O baterista, produtor e compositor Yussef Dayes tem se provado, ao longo da última década, um dos nomes mais interessantes da tão prolífica cena jazzística de Londres. Embora sempre tenha trabalhado com outros artistas – como Kamaal Williams (no duo Yussef Kamaal) ou Tom Misch (no ótimo What Kinda Music, de 2020) – o que fez dele um desses nomes já conhecidos para quem acompanha o jazz moderno, Dayes não tinha um projeto de estúdio para chamar de seu. É espantoso que Black Classical Music seja sua estreia propriamente dita –  ainda que Welcome to The Hills, gravado ao vivo com o baixista Rocco Palladino e do tecladista Charlie Stacey, tenha chegado em 2020.

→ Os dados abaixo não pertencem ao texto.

(* ===== verification/AccessibilityTypes.v ===== *)
(** * Accessibility observations on the wire

    Models the data of [xenoteer-protocol/src/accessibility.rs] with its validation:
    fenced application and element references, element snapshots, selectors, requests,
    pages, waits and events.  A string is the sequence of its UTF-8 bytes.  The JSON
    encoding (serde_json), which validation only measures, is a parameter. *)

From stdpp Require Import base numbers list option gmap strings.
From Stdlib Require Import Lia Ascii.
From S2P Require Import Prelude Identity Geometry Binary64 WindowTypes.

Local Open Scope N_scope.

Definition MAX_ACCESSIBILITY_BUS_NAME_BYTES : N := 255.
Definition MAX_ACCESSIBILITY_OBJECT_PATH_BYTES : N := 4096.
Definition ACCESSIBILITY_IDENTITY_HASH_BYTES : N := 64.
Definition MAX_ACCESSIBILITY_TEXT_BYTES : N := 16 * 1024.
Definition MAX_ACCESSIBILITY_SHORT_TEXT_BYTES : N := 4096.
Definition MAX_ACCESSIBILITY_COLLECTION_ITEMS : N := 256.
Definition MAX_ACCESSIBILITY_ACTIONS : N := 128.
Definition MAX_ACCESSIBILITY_STATES : N := 128.
Definition MAX_ACCESSIBILITY_INTERFACES : N := 64.
Definition MAX_ACCESSIBILITY_WARNINGS : N := 32.
Definition MAX_ACCESSIBILITY_ATTRIBUTES : N := 256.
Definition MAX_ACCESSIBILITY_RELATIONS : N := 128.
Definition MAX_ACCESSIBILITY_RELATION_TARGETS : N := 128.
Definition MAX_ACCESSIBILITY_SELECTOR_PREDICATES : N := 64.
Definition MAX_ACCESSIBILITY_REGEX_BYTES : N := 1024.
Definition MAX_ACCESSIBILITY_PAGE_LIMIT : N := 1000.
Definition DEFAULT_ACCESSIBILITY_PAGE_LIMIT : N := 100.
Definition MAX_ACCESSIBILITY_QUERY_VISITED_NODES : N := 25000.
Definition MAX_ACCESSIBILITY_SELECTOR_DEPTH : N := 64.
Definition MAX_ACCESSIBILITY_QUERY_MATCHES : N := 1000.
Definition MAX_ACCESSIBILITY_QUERY_TIMEOUT_MS : N := 10000.
Definition MAX_ACCESSIBILITY_SNAPSHOT_BYTES : N := 16 * 1024 * 1024.
Definition MAX_ACCESSIBILITY_WAIT_TIMEOUT_MS : N := 120000.
Definition MAX_ACCESSIBILITY_CURSOR_BYTES : N := 1024.
Definition MAX_ACCESSIBILITY_ELEMENT_ENCODED_BYTES : N := 1024 * 1024.

(** [AccessibilityValidationError]. *)
Module AccessibilityValidationError.
Inductive t :=
  | NilIdentifier | Generation | Revision | BusName | ObjectPath | IdentityHash | CacheSequence
  | ReferenceScope | Collection | Text | ProtectedTextExposed | Geometry | Correlation
  | SelectorText | SelectorPredicates | NumericRange | QueryLimits | PageLimit | Cursor
  | WaitTimeout | EventSource | Warning | Completeness | ElementEncoding | Expansion
  | UnsupportedFeature | ExactOnePolicy | ResultShape.
End AccessibilityValidationError.
#[local] Abbreviation Error := AccessibilityValidationError.t.
Import AccessibilityValidationError.

(** ** Generations, names and paths *)

(** [AtspiGeneration] and [AccessibilityRevision]: non-zero [u64]s. *)
Module AtspiGeneration.
Record t := mk { get : N }.
Definition new (value : N) : result t Error :=
  try! ensure (value = 0) Generation in Ok (mk value).
#[export] Instance atspi_generation_eq_dec : EqDecision t.
Proof. solve_decision. Defined.
#[export] Instance atspi_generation_countable : Countable t := inj_countable' get mk (fun '(mk _) => eq_refl).
End AtspiGeneration.
Export (hints) AtspiGeneration.

Module AccessibilityRevision.
Record t := mk { get : N }.
Definition new (value : N) : result t Error :=
  try! ensure (value = 0) Revision in Ok (mk value).
#[export] Instance accessibility_revision_eq_dec : EqDecision t.
Proof. solve_decision. Defined.
End AccessibilityRevision.
Export (hints) AccessibilityRevision.

(** [u8::is_ascii_alphanumeric], and the bytes [_] and [-] besides. *)
Definition is_ascii_alphanumeric (byte : ascii) : bool :=
  let n := N_of_ascii byte in
  bool_decide (48 <= n <= 57 \/ 65 <= n <= 90 \/ 97 <= n <= 122).
Definition is_name_byte (byte : ascii) : bool :=
  is_ascii_alphanumeric byte || bool_decide (byte = "_"%char \/ byte = "-"%char).
Definition is_path_byte (byte : ascii) : bool :=
  bool_decide (byte = "_"%char) || is_ascii_alphanumeric byte.

(** [str::split] on one byte: at least one piece. *)
Fixpoint split_on (separator : ascii) (bytes : list ascii) : list (list ascii) :=
  match bytes with
  | [] => [[]]
  | byte :: bytes =>
      let pieces := split_on separator bytes in
      if decide (byte = separator) then [] :: pieces
      else match pieces with
           | piece :: pieces => (byte :: piece) :: pieces
           | [] => [[byte]]
           end
  end.

(** [valid_bus_element], [valid_atspi_bus_name], [valid_atspi_object_path]. *)
Definition valid_bus_element (value : list ascii) : bool :=
  bool_decide (value <> []) && forallb is_name_byte value.

Definition valid_atspi_bus_name (value : string) : bool :=
  match String.list_ascii_of_string value with
  | ":"%char :: suffix =>
      match split_on "."%char suffix with
      | first :: second :: elements =>
          valid_bus_element first && valid_bus_element second && forallb valid_bus_element elements
      | _ => false
      end
  | _ => false
  end.

Definition valid_atspi_object_path (value : string) : bool :=
  match String.list_ascii_of_string value with
  | ["/"%char] => true
  | "/"%char :: suffix =>
      bool_decide (suffix <> []) &&
      forallb (fun element => bool_decide (element <> []) && forallb is_path_byte element)
        (split_on "/"%char suffix)
  | _ => false
  end.

(** [AtspiBusName], [AtspiObjectPath] (the [checked_string!] types) and
    [AccessibilityIdentityHash]. *)
Definition checked_string (maximum : N) (validator : string -> bool) (error : Error)
    (value : string) : result string Error :=
  try! ensure (str_len value = 0 \/ maximum < str_len value \/ validator value = false) error in
  Ok value.

Record AtspiBusName := mkBusName { bus_str : string }.
Definition new_bus_name (value : string) : result AtspiBusName Error :=
  let? value := checked_string MAX_ACCESSIBILITY_BUS_NAME_BYTES valid_atspi_bus_name BusName value in
  Ok (mkBusName value).

Record AtspiObjectPath := mkObjectPath { path_str : string }.
Definition new_object_path (value : string) : result AtspiObjectPath Error :=
  let? value := checked_string MAX_ACCESSIBILITY_OBJECT_PATH_BYTES valid_atspi_object_path ObjectPath value in
  Ok (mkObjectPath value).

Record AccessibilityIdentityHash := mkAccessibilityHash { accessibility_hash_str : string }.
Definition new_accessibility_hash (value : string) : result AccessibilityIdentityHash Error :=
  try! ensure (str_len value <> ACCESSIBILITY_IDENTITY_HASH_BYTES \/
               forallb is_hash_byte (String.list_ascii_of_string value) = false) IdentityHash in
  Ok (mkAccessibilityHash value).

#[export] Instance bus_name_eq_dec : EqDecision AtspiBusName.
Proof. solve_decision. Defined.
#[export] Instance bus_name_countable : Countable AtspiBusName :=
  inj_countable' bus_str mkBusName (fun '(mkBusName _) => eq_refl).
#[export] Instance object_path_eq_dec : EqDecision AtspiObjectPath.
Proof. solve_decision. Defined.
#[export] Instance object_path_countable : Countable AtspiObjectPath :=
  inj_countable' path_str mkObjectPath (fun '(mkObjectPath _) => eq_refl).
#[export] Instance accessibility_hash_eq_dec : EqDecision AccessibilityIdentityHash.
Proof. solve_decision. Defined.
#[export] Instance accessibility_hash_countable : Countable AccessibilityIdentityHash :=
  inj_countable' accessibility_hash_str mkAccessibilityHash (fun '(mkAccessibilityHash _) => eq_refl).

(** ** References *)

(** [validate_desktop_scope]. *)
Definition validate_desktop_scope (desktop : DesktopId) (generation : DesktopGeneration) :
    result unit Error :=
  ensure (nil_scope desktop generation = true) NilIdentifier.

(** [ApplicationRef]. *)
Module ApplicationRef.
Record t := mk {
  desktop_id : DesktopId;
  desktop_generation : DesktopGeneration;
  atspi_generation : AtspiGeneration.t;
  unique_bus_name : AtspiBusName;
  root_object_path : AtspiObjectPath;
  app_instance_generation : N;
  identity_hash : AccessibilityIdentityHash;
}.

#[export] Instance application_ref_eq_dec : EqDecision t.
Proof. solve_decision. Defined.

#[export] Instance application_ref_countable : Countable t :=
  inj_countable' (fun '(mk a b c d e f g) => (a, b, c, d, e, f, g))
    (fun '(a, b, c, d, e, f, g) => mk a b c d e f g) (fun '(mk _ _ _ _ _ _ _) => eq_refl).
(* ===== verification/AccessibilityIdentity.v ===== *)
(** * The accessibility cache: its invariant and the fencing of references

    Every operation of the cache does one of a few things to its state ([effect]); the
    invariant and the properties of references follow by cases on it: a reference that
    stopped resolving never resolves again, protected elements stay redacted, and the
    revision identifies the observable state. *)

From stdpp Require Import base numbers list option gmap strings sorting.
From Stdlib Require Import Lia.
From S2P Require Import Prelude Identity WindowTypes AccessibilityTypes Accessibility.

Local Open Scope N_scope.

Import AccessibilityCache.

Module CacheTrace.
Section Trace.
Context (encoded : ElementSnapshot.t -> option N).

(** The operations of the actor that owns the cache. *)
Inductive op :=
  | Register (bus : AtspiBusName) (root : AtspiObjectPath) (hash : AccessibilityIdentityHash)
  | Restart (bus : AtspiBusName) (root : AtspiObjectPath) (hash : AccessibilityIdentityHash)
  | RemoveApplication (application : ApplicationRef.t)
  | Observe (snapshot : ElementSnapshot.t)
  | Remove (element : ElementRef.t)
  | Gap | Reset | Malformed.

Definition apply (o : op) (s : t) : t :=
  match o with
  | Register bus root hash => ignore (register_application bus root hash) s
  | Restart bus root hash => ignore (restart_application bus root hash) s
  | RemoveApplication application => ignore (remove_application application) s
  | Observe snapshot => ignore (observe encoded snapshot) s
  | Remove element => ignore (remove element) s
  | Gap => ignore event_gap s
  | Reset => ignore reset_bus s
  | Malformed => ignore malformed_graph s
  end.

Todo esse tempo de espera valeu a pena. Black Classical Music é uma obra gigante – e não estamos falando apenas de sua duração (74 minutos) ou da quantidade de faixas (19 no total). O disco se mostra grandioso desde o título: uma fala de Miles Davis em que ele diz que esse termo libertaria o jazz de suas limitações, permitindo que o estilo fosse dissecado, discutido e apreciado por séculos. Para além da referência, o disco parece, sim, mostrar a “música clássica preta” – seja em nível pessoal (contando um pouco da trajetória e influências de Dayes), seja em nível histórico (passeando por diversos momentos e movimentos do jazz).

Porém, não se engane: este não é um disco com tom professoral ou uma mera coletânea de sons inspirados pelo que já foi feito no passado. Yussef tem uma habilidade única de imprimir seu estilo. Sua bateria sempre sincopada traz, de gêneros como R&B e rap, um senso de propulsão e modernidade, mesmo enquanto lida com gêneros como afrobeat ou jazz caribenho. Entre a vasta gama de influências do registro ainda podemos ouvir funk, fusion e até mesmo o dub – um extenso cardápio do qual Dayes se apropria e usa para criar momentos memoráveis dentro da obra.

Se a carreira de Dayes foi construída de maneira colaborativa até agora, em sua obra de estreia isso não é diferente. Além da volta de Rocco e Stacey e adição de Venna (saxofone) e Alexander Bourt (percussão) em sua banda “fixa” durante quase todas as faixas, o baterista convoca um time estelar de colaborações – Tom Misch (em “Rust”), Shabaka Hutchings (“Raisins Under The Sun”), Leon Thomas (“Cowrie Charms“), Masego (“Marching Band”) e Chronixx (“Pon Di Plaza”). Mas as participações mais especiais talvez venham em “The Light” e “Cowrie Charms”, faixas que contam, respectivamente, com sua filha, Bahia Dayes, e sua mãe (que faleceu em 2015). São músicas que apontam para o passado e para o futuro, e que, segundo Dayes, oferecem um pouco de cura para ele e sua família.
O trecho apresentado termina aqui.